Once the line containing "When a handler" is found in the entries below, restate it and each following line word for word, stopping after the line containing "w' : World)".

● Collected data:
.....

(* ===== verification/Runs.v ===== *)
(** * Reading a run backwards

    When a handler answers success, every step before it succeeded.  The
    lemmas here invert a run step by step ([run_try_inv], [inv_ok]) and follow
    the view of its transaction ([at_tx]), so that what is committed can be
    compared with the abstract operation on the database. *)

From S2P Require Import Free Prelude Db DbFacts Prog Logic.
From Stdlib Require Import Ascii.

Section Runs.
Context `{Services, PgTypes}.

Lemma run_try_inv {A B} (m : prog (result A)) (h : goerr -> prog B) k w w' b :
  run (try m h k) w = (w', b) ->
  (exists w1 a, run m w = (w1, inr a) /\ run (k a) w1 = (w', b)) \/
  (exists w1 e, run m w = (w1, inl e) /\ run (h e) w1 = (w', b)).
Proof. rewrite run_try. destruct (run m w) as [w1 [e|a]]; [right|left]; eauto. Qed.

Lemma run_bind_inv {A B} (m : prog A) (k : A -> prog B) w w' b :
  run (bind m k) w = (w', b) -> exists w1 a, run m w = (w1, a) /\ run (k a) w1 = (w', b).
Proof. rewrite run_bind. destruct (run m w) as [w1 a]; eauto. Qed.

Lemma run_ret_inv {A} (a b : A) (w w' : World) : run (Ret a) w = (w', b) -> w = w' /\ a = b.
Proof. intros E; by simplify_eq/=. Qed.

Lemma run_result {A B} (m : prog A) (b : B) w : (run (bind m (fun _ => Ret b)) w).2 = b.
Proof. rewrite run_bind. by destruct (run m w). Qed.

Lemma run_result_inv {A B} (m : prog A) (b c : B) w w' :
  run (bind m (fun _ => Ret b)) w = (w', c) -> b = c.
Proof. intros E. pose proof (run_result m b w) as Hr. rewrite E in Hr. by simpl in Hr. Qed.

(* ------------------------------------------------------------------ *)
(** ** Events are never forgotten *)

Lemma exec_op_events {R} (o : op R) w :
  exists l, w_events (exec_op o w).1 = w_events w ++ l.
Proof.
  destruct o as [R c q| | | | | | |R s| | | | |]; simpl;
    try (exists []; by rewrite app_nil_r).
  - exists []. rewrite app_nil_r. unfold exec_db. repeat case_match; simplify_eq; done.
  - exists []. rewrite app_nil_r. unfold exec_begin. by case_match.
  - unfold exec_commit. destruct (w_tx w); [|exists []; by rewrite app_nil_r].
    destruct (_ || _); [exists []; by rewrite app_nil_r|by exists [EvCommit]].
  - exists []. rewrite app_nil_r. unfold exec_rollback. by case_match.
  - destruct (svc_exec s (w_svc w)). by eexists.
Qed.

Lemma run_events {A} (m : prog A) w : exists l, w_events (run m w).1 = w_events w ++ l.
Proof.
  revert w. induction m as [a|R o k IH]; intros w; simpl; [exists []; by rewrite app_nil_r|].
  destruct (exec_op_events o w) as [l Hl]. destruct (exec_op o w) as [w1 r]. simpl in Hl.
  destruct (IH r w1) as [l' Hl']. exists (l ++ l'). by rewrite Hl', Hl, app_assoc.
Qed.

Lemma run_events_mono {A} (m : prog A) w w' a e :
  run m w = (w', a) -> e ∈ w_events w -> e ∈ w_events w'.
Proof.
  intros E He. destruct (run_events m w) as [l Hl]. rewrite E in Hl. simpl in Hl.
  rewrite Hl. apply elem_of_app. by left.
Qed.

Lemma run_committed_mono {A} (m : prog A) w w' a :
  run m w = (w', a) -> committed w = true -> committed w' = true.
Proof.
  intros E. destruct (run_events m w) as [l Hl]. rewrite E in Hl. simpl in Hl.
  unfold committed. rewrite Hl, List.existsb_app. by intros ->.
Qed.

(** Events of interest: a program whose operations all avoid them adds none. *)
Section Tracking.
Context {K : Type} (track : event -> option K) (al : forall R, op R -> bool).
Context (Hcommit : track EvCommit = None).
Context (Hal : forall R (s : svc R) (r : result R), al _ (OSvc s) = true -> track (EvSvc s r) = None).

Definition tracked (w : World) : list K := omap track (w_events w).

Lemma exec_untracked {R} (o : op R) w : al R o = true -> tracked (exec_op o w).1 = tracked w.
Proof.
  unfold tracked. destruct o as [R c q| | | | | | |R s| | | | |]; intros Ho; simpl; try done.
  - unfold exec_db. repeat case_match; simplify_eq; done.
  - unfold exec_begin. by case_match.
  - unfold exec_commit. destruct (w_tx w); [|done]. destruct (_ || _); [done|]. simpl.
    rewrite omap_app. simpl. by rewrite Hcommit, app_nil_r.
  - unfold exec_rollback. by case_match.
  - destruct (svc_exec s (w_svc w)) as [st x]. simpl. rewrite omap_app. simpl.
    by rewrite Hal, app_nil_r.
Qed.

Lemma run_untracked {A} (Q : A -> Prop) (m : prog A) w w' a :
  spec al Q m -> run m w = (w', a) -> tracked w' = tracked w /\ Q a.
Proof.
  intros Hm E.
  assert (forall R (o : op R) v, al R o = true -> tracked v = tracked w ->
            tracked (exec_op o v).1 = tracked w) as Hop.
  { intros R o v Ho Hv. by rewrite exec_untracked. }
  destruct (spec_run al Q (fun v => tracked v = tracked w) m Hop Hm w eq_refl) as [K1 K2].
  by rewrite E in K1, K2.
Qed.

Lemma tracked_mono {A} (m : prog A) w w' a k : run m w = (w', a) -> k ∈ tracked w -> k ∈ tracked w'.
Proof.
  intros E Hk. destruct (run_events m w) as [l Hl]. rewrite E in Hl. simpl in Hl.
  unfold tracked. rewrite Hl, omap_app. apply elem_of_app. by left.
Qed.
End Tracking.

.....

● SOLUTION TO THE EXERCISE:
    When a handler answers success, every step before it succeeded.  The
    lemmas here invert a run step by step ([run_try_inv], [inv_ok]) and follow
    the view of its transaction ([at_tx]), so that what is committed can be
    compared with the abstract operation on the database. *)

From S2P Require Import Free Prelude Db DbFacts Prog Logic.
From Stdlib Require Import Ascii.

Section Runs.
Context `{Services, PgTypes}.

Lemma run_try_inv {A B} (m : prog (result A)) (h : goerr -> prog B) k w w' b :
  run (try m h k) w = (w', b) ->
  (exists w1 a, run m w = (w1, inr a) /\ run (k a) w1 = (w', b)) \/
  (exists w1 e, run m w = (w1, inl e) /\ run (h e) w1 = (w', b)).
Proof. rewrite run_try. destruct (run m w) as [w1 [e|a]]; [right|left]; eauto. Qed.

Lemma run_bind_inv {A B} (m : prog A) (k : A -> prog B) w w' b :
  run (bind m k) w = (w', b) -> exists w1 a, run m w = (w1, a) /\ run (k a) w1 = (w', b).
Proof. rewrite run_bind. destruct (run m w) as [w1 a]; eauto. Qed.

Lemma run_ret_inv {A} (a b : A) (w w' : World) : run (Ret a) w = (w', b) -> w = w' /\ a = b.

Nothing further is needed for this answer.